What is happening, though, is my family life is getting stronger each day, because my husband and I have no choice but to lean on each other, and no one else, for whatever we need. Then, I think of how lucky my son is to have his dad at home working; when my husband is able to take breaks throughout the day, my son can see his father. I think of how the family structure and the priorities of families are having light shed on them, just like the extremely bright spotlight on your cell phone that you reach for when you are in the dark. That flashlight illuminates what you need directly in front of you, just like this forced social isolation is shining a light on what our priorities and limitations are in life, reshaping not only how we live, but how we show up in our families and relationships.
All of our relationships have shifted. Who do you now facetime with every day or once a week? Who do you check on out of sincere concern? What groups of friends or family do you zoom with? Where is the silver lining in all of this isolation and loss?
I think this camping out and flashlight spotlighting our priorities is a big part of the answer. Families are spending more time together than they ever have before. Sure, they can sit on their devices, but no one can keep that up for this many weeks in a row. It forces human interaction with those closest to them whether we want it or not. As a result, families are going to bond differently and relationships hopefully will be strengthened more than harmed. Parents are making hard choices about their careers because the state of daycares and schools is unknown. Companies are completely restructuring how things are done, realizing much of the workforce can in fact work from home. We are also making more small decisions, like when my husband decided to cut my son’s hair. As my husband said after the attempt, his limitations are clear. My son will wear a hat for a while and we will forever laugh about it.
I am curious though, after all that society is experiencing, will we go back to the old times, when one parent stayed home more than not with children or when a relative lived with a family in order to help take care? Perhaps we will, partly out of necessity and partly out of choice. Will people be happy to go back to the old fashioned ways of society, or will people have morphed into a new way of choosing to live their lives? Once a vaccine is found, will people have missed the old ways so much that they will try to cram even more into their lives, or will they let things fall to the wayside and choose to simplify and fill their days with less in order to recharge?

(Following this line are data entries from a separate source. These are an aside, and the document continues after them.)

Definition manifest_values (m : ExperimentManifest) : pyval := PDict
  ([("manifest_schema_version", PInt (em_manifest_schema_version m)); ("experiment_id", PUuid (em_experiment_id m));
    ("name", PStr (em_name m)); ("mode", PEnum (enum_value (em_mode m)));
    ("initial_capital", PDec (em_initial_capital m)); ("currency", PStr (em_currency m));
    ("created_at", PTime (em_created_at m)); ("git_sha", PStr (em_git_sha m));
    ("worktree_hash", popt PStr (em_worktree_hash m)); ("lock_hash", PStr (em_lock_hash m));
    ("schema_revision", PStr (em_schema_revision m)); ("configuration", thaw (em_configuration m));
    ("symbols", PSeq (map PStr (em_symbols m))); ("exchange_metadata", thaw (em_exchange_metadata m));
    ("component_versions", thaw (em_component_versions m));
    ("agent_versions", PSeq (map entry_to_dict (em_agent_versions m))); ("fee_policy", thaw (em_fee_policy m));
    ("funding_policy", thaw (em_funding_policy m)); ("clock_policy", thaw (em_clock_policy m));
    ("market_data_sources", thaw (em_market_data_sources m))] ++
   (if 2 <=? em_manifest_schema_version m
    then [("data_versions", thaw (em_data_versions m)); ("fill_policy", thaw (em_fill_policy m))]
    else [])).

Definition manifest_to_dict (m : ExperimentManifest) : result json :=
  let* normalized := freeze_json (manifest_values m) in as_mapping "normalized manifest must be an object" normalized.

Section Hashes.
Context (sha256_hex : string -> string).

Definition config_hash (m : ExperimentManifest) : result string := content_hash sha256_hex (thaw (em_configuration m)).
Definition manifest_hash (m : ExperimentManifest) : result string :=
  let* d := manifest_to_dict m in content_hash sha256_hex (thaw d).
End Hashes.

Definition require_candidate_identity (m : ExperimentManifest) : result ExperimentManifest :=
  do* raise_if (present (em_worktree_hash m)) (ValueError "official candidates require a clean committed worktree") ;;
  do* _require_hash "git_sha" (em_git_sha m) [40%nat; 64%nat] ;;
  Ok m.

(** ** Accepted manifests *)

Definition entry_valid (e : AgentManifestEntry) : Prop := AgentManifestEntry_post_init e = Ok e.
Lemma count_zero names n : count names n = 0%nat <-> ~ elem_of n names.
Proof.
  induction names as [|x names IH]; [split; [intros _ H; inversion H | reflexivity]|].
  rewrite count_cons, elem_of_cons. case_bool_decide; [split; [lia | intros H'; destruct H'; auto]|].
  cbn [Nat.add]. rewrite IH. split; [intros H' [?|?]; congruence || auto | tauto].
Qed.

Lemma count_repeated names n : (2 <= count names n)%nat <-> exists l1 l2 l3, names = l1 ++ n :: l2 ++ n :: l3.
Proof.
  split.
  - induction names as [|x names IH]; [cbn; lia|]. rewrite count_cons. case_bool_decide as E.
    + subst x. intros H. assert (Hin : elem_of n names).
      { destruct (decide (elem_of n names)) as [?|Hno]; [assumption|]. apply count_zero in Hno. lia. }
      apply list_elem_of_split in Hin as (l2 & l3 & ->). now exists [], l2, l3.
    + intros H. destruct IH as (l1 & l2 & l3 & ->); [lia|]. now exists (x :: l1), l2, l3.
  - intros (l1 & l2 & l3 & ->).
    assert (A : forall a b, count (a ++ b) n = (count a n + count b n)%nat)
      by (intros; unfold count; now rewrite List.filter_app, length_app).
    rewrite A, count_cons, A, count_cons, bool_decide_true by reflexivity. lia.
Qed.

Lemma registry_failure_spec names n f : In f (registry_failure names n) <->
  (~ elem_of n names /\ f = {| af_agent_name := n; af_reason_code := "agent_missing"; af_details := "configured agent is missing" |}) \/
  ((exists l1 l2 l3, names = l1 ++ n :: l2 ++ n :: l3) /\
   f = {| af_agent_name := n; af_reason_code := "agent_duplicate"; af_details := "configured agent appears more than once" |}).
Proof.
  rewrite <- count_zero, <- count_repeated. unfold registry_failure.
  destruct (count names n) as [|[|k]]; cbn [In]; split; intros H; intuition (subst; try lia; auto); auto.
Qed.

Lemma unknown_names_spec names n : In n (unknown_names names) <-> elem_of n names /\ ~ elem_of n ALL_AGENTS.
Proof.
  unfold unknown_names. rewrite (Permutation_in' eq_refl (sort_by_perm _ _)), filter_In, negb_true_iff, bool_decide_eq_false.
  rewrite <- list_elem_of_In, elem_of_remove_dups. reflexivity.
Qed.

Definition registry_failures (names : list string) (entries : list AgentManifestEntry) : list AgentFailure :=
  flat_map (fun e => registry_failure names (ae_agent_name e)) entries ++ map unknown_failure (unknown_names names).

(** Exactly the faults are reported. *)
Lemma registry_failures_spec names entries f : map ae_agent_name entries = ALL_AGENTS ->
  In f (registry_failures names entries) <-> registry_fault names f.
Proof.
  intros N. unfold registry_failures. rewrite in_app_iff, in_flat_map, in_map_iff. split.
  - intros [(e & He & Hf)|(n & <- & Hn)].
    + assert (Ha : elem_of (ae_agent_name e) ALL_AGENTS) by (rewrite <- N; now apply list_elem_of_In, in_map).
      apply registry_failure_spec in Hf as [[Hno ->]|[(l1 & l2 & l3 & E) ->]]; [now apply fault_missing | exact (fault_repeated _ _ _ _ _ Ha E)].
    + apply unknown_names_spec in Hn as [? ?]. now apply fault_unknown.
  - destruct 1 as [n Ha Hno|n l1 l2 l3 Ha E|n Hn Hno].
    + left. rewrite <- N in Ha. apply list_elem_of_In, in_map_iff in Ha as (e & <- & He). exists e. split; [exact He|].
      apply registry_failure_spec. now left.
    + left. rewrite <- N in Ha. apply list_elem_of_In, in_map_iff in Ha as (e & <- & He). exists e. split; [exact He|].
      apply registry_failure_spec. right. split; [eauto | reflexivity].
    + right. exists n. split; [reflexivity | now apply unknown_names_spec].
Qed.

(** C11: Whatever the agents do, as long as none is cancelled and no feature is a
    NaN or an infinity, running them gives a complete matrix: one row for each
    of the eight agents, in order.  Over a matching registry a row votes exactly
    when its agent is enabled, compatible with the regime and answered under its
    own name within range, it then holds that answer, and otherwise it is
    neutral; the failures are exactly those of the enabled and compatible agents
    without an answer.  Over any other registry no row votes, and the failures
    are exactly the missing, the repeated and the unknown agents, each of them. *)
Theorem agent_matrix_complete features manifest elapsed_ms agents :
  valid_features features -> valid_manifest manifest -> Forall entry_valid (em_agent_versions manifest) ->
  (forall n k, 0 <= elapsed_ms n k) -> Forall (fun a => ag_analyze a features <> AgentCancelled) agents ->
  exists message matrix failures,
    run_agent_matrix features manifest elapsed_ms agents =
      match failures with [] => Ok matrix | _ => Raise (AgentMatrixError message matrix failures) end /\
    AgentEvaluationMatrix_post_init matrix = Ok matrix /\ map av_agent_name (am_evaluations matrix) = ALL_AGENTS /\
    am_regime matrix = fs_regime features /\
    if registry_matches agents
    then Forall2 (agent_row features agents) (em_agent_versions manifest) (am_evaluations matrix) /\
         failures = omap failure_of (am_evaluations matrix)
    else Forall registry_row (am_evaluations matrix) /\ failures <> [] /\
         forall f, In f failures <-> registry_fault (map ag_name agents) f.
Proof.
  intros VF VM VE D NC. unfold run_agent_matrix. destruct (registry_matches agents) eqn:R; cbn [negb].
  - destruct (rows_total features elapsed_ms agents VF D NC R (em_agent_versions manifest) VE) as (rows & E & F).
    pose proof (agent_rows_names _ _ _ _ F) as N. rewrite (vm_agents _ VM) in N.
    destruct (matrix_of_total features manifest VF VM rows N) as (m & Em & Er & P & _ & _ & _ & Hr & _).
    exists "one or more mandatory agents failed", m, (omap failure_of (am_evaluations m)).
    rewrite E. cbn [bind]. rewrite omap_failures, map_map. cbn [fst]. rewrite map_id, Em, Er. cbn [lift map_exn bind].
    rewrite <- Er in N, F |- *. repeat split; try assumption. now destruct (omap failure_of (am_evaluations m)).
  - destruct (registry_rows_total features VF (map ag_name agents) (em_agent_versions manifest) VE) as (rows & E & N & F).
    rewrite (vm_agents _ VM) in N. destruct (matrix_of_total features manifest VF VM rows N) as (m & Em & Er & P & _ & _ & _ & Hr & _).
    set (failures := registry_failures (map ag_name agents) (em_agent_versions manifest)).
    assert (NE : failures <> []).
    { intros Z0. apply app_eq_nil in Z0 as [Z1 Z2]. apply map_eq_nil in Z2.
      rewrite (no_failure_matches manifest agents VM Z1 Z2) in R. discriminate. }
    exists "agent registry does not match the manifest", m, failures.
    assert (Eq : _registry_failure_matrix features manifest agents = Ok (m, failures)).
    { unfold _registry_failure_matrix. pass; [exact E|]. pass; [exact Em | reflexivity]. }
    rewrite Eq. cbn [lift map_exn bind fst snd]. rewrite <- Er in N, F.
    split; [now destruct failures|]. do 3 (split; [assumption|]). split; [exact F|split; [exact NE|]].
    intros f. apply registry_failures_spec, (vm_agents _ VM).
Qed.

(** ** A sample *)

Definition flt (text : string) : pyfloat := {| fl_finite := true; fl_repr := text |}.

Definition sample_features : FeatureSet := {|
  fs_symbol := "BTCUSDT"; fs_timeframe := "1m"; fs_timestamp := utc 60000000; fs_zscore := None; fs_zscore_mean := None;
  fs_zscore_std := None; fs_ema_fast := None; fs_ema_slow := None; fs_ema_signal := None; fs_roc_short := None;
  fs_roc_long := None; fs_atr := Some (flt "1.5"); fs_rolling_std := None; fs_bid_ask_spread := Some (flt "0.0001");
  fs_book_imbalance := None; fs_funding_rate := None; fs_annualized_funding := Some (flt "1e-05");
  fs_funding_bias := Some "long_heavy"; fs_regime := Some "trending" |}.

Definition sample_output (name direction : string) : AgentOutput := {|
  ao_agent_name := name; ao_directional_hypothesis := direction; ao_probability_estimate := flt "0.75";
  ao_confidence_score := flt "0.5"; ao_risk_estimate := flt "0.25" |}.

(** Momentum and structure see an uptrend, the carry agent raises. *)
Definition sample_agent (name : string) : BaseAgent := {|
  ag_name := name; ag_compatible_regimes := [];
  ag_analyze := fun _ =>
    if bool_decide (name = "carry_yield") then AgentRaised "ZeroDivisionError" "float division by zero"
    else Replied (sample_output name (if bool_decide (elem_of name ["momentum"; "technical_structure"]) then "long" else "neutral")) |}.

Definition no_delay (_ : string) (_ : nat) : Z := 0.

Lemma sample_manifest_valid : valid_manifest sample_manifest /\ Forall entry_valid (em_agent_versions sample_manifest).
Proof.
  split; [apply (manifest_post_init_Ok sample_manifest); vm_compute; reflexivity|].
  repeat constructor; vm_compute; reflexivity.
Qed.

Lemma sample_features_valid : valid_features sample_features.
Proof. split; vm_compute; reflexivity. Qed.

Lemma agent_matrix_complete_witness :
  registry_matches (map sample_agent ALL_AGENTS) = true /\
  exists message matrix failures,
    run_agent_matrix sample_features sample_manifest no_delay (map sample_agent ALL_AGENTS) =
      match failures with [] => Ok matrix | _ => Raise (AgentMatrixError message matrix failures) end /\
    failures = omap failure_of (am_evaluations matrix).
Proof.
  destruct (agent_matrix_complete sample_features sample_manifest no_delay (map sample_agent ALL_AGENTS)
    sample_features_valid (proj1 sample_manifest_valid) (proj2 sample_manifest_valid)) as (message & m & fl & E & _ & _ & _ & F).
  - unfold no_delay. lia.
  - repeat constructor; discriminate.
  - split; [vm_compute; reflexivity|]. exists message, m, fl. split; [exact E|]. exact (proj2 F).
Defined.

(** The run reports the one agent that raised. *)
Example sample_matrix_run :
  match run_agent_matrix sample_features sample_manifest no_delay (map sample_agent ALL_AGENTS) with
  | Raise (AgentMatrixError _ m fl) => (map av_voting (am_evaluations m), map af_agent_name fl)
  | _ => ([], [])
  end = ([true; true; true; true; true; true; false; false], ["carry_yield"]).
Proof. vm_compute. reflexivity. Qed.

I suspect people will realize how much they were not allowing themselves to recharge and how they were filling their days with too much “stuff” that they felt had to get done. We cannot ignore this new sense of gratitude for how easy things used to be. Perhaps people will slow down and really enjoy and listen in a way we have forgotten to since the invention of the internet. Our children have never been so stressed as they are today, and as much as this situation is not easy for our children, perhaps getting through this will start to heal a part of our youth. Maybe having to be at home and figure out how to be creative with their time within the confines of the home with family will ultimately have positive outcomes. The social time they are missing out on has been substituted with an emphasis on family. How can we use this time to actually give our children what they need to emotionally heal?
My hope is that by the time we have a vaccine, as much as we have lost in this tragedy, we will have gained through renewed priorities within our daily lives, our families, friends, and especially our youth … all from a forced “camp out.”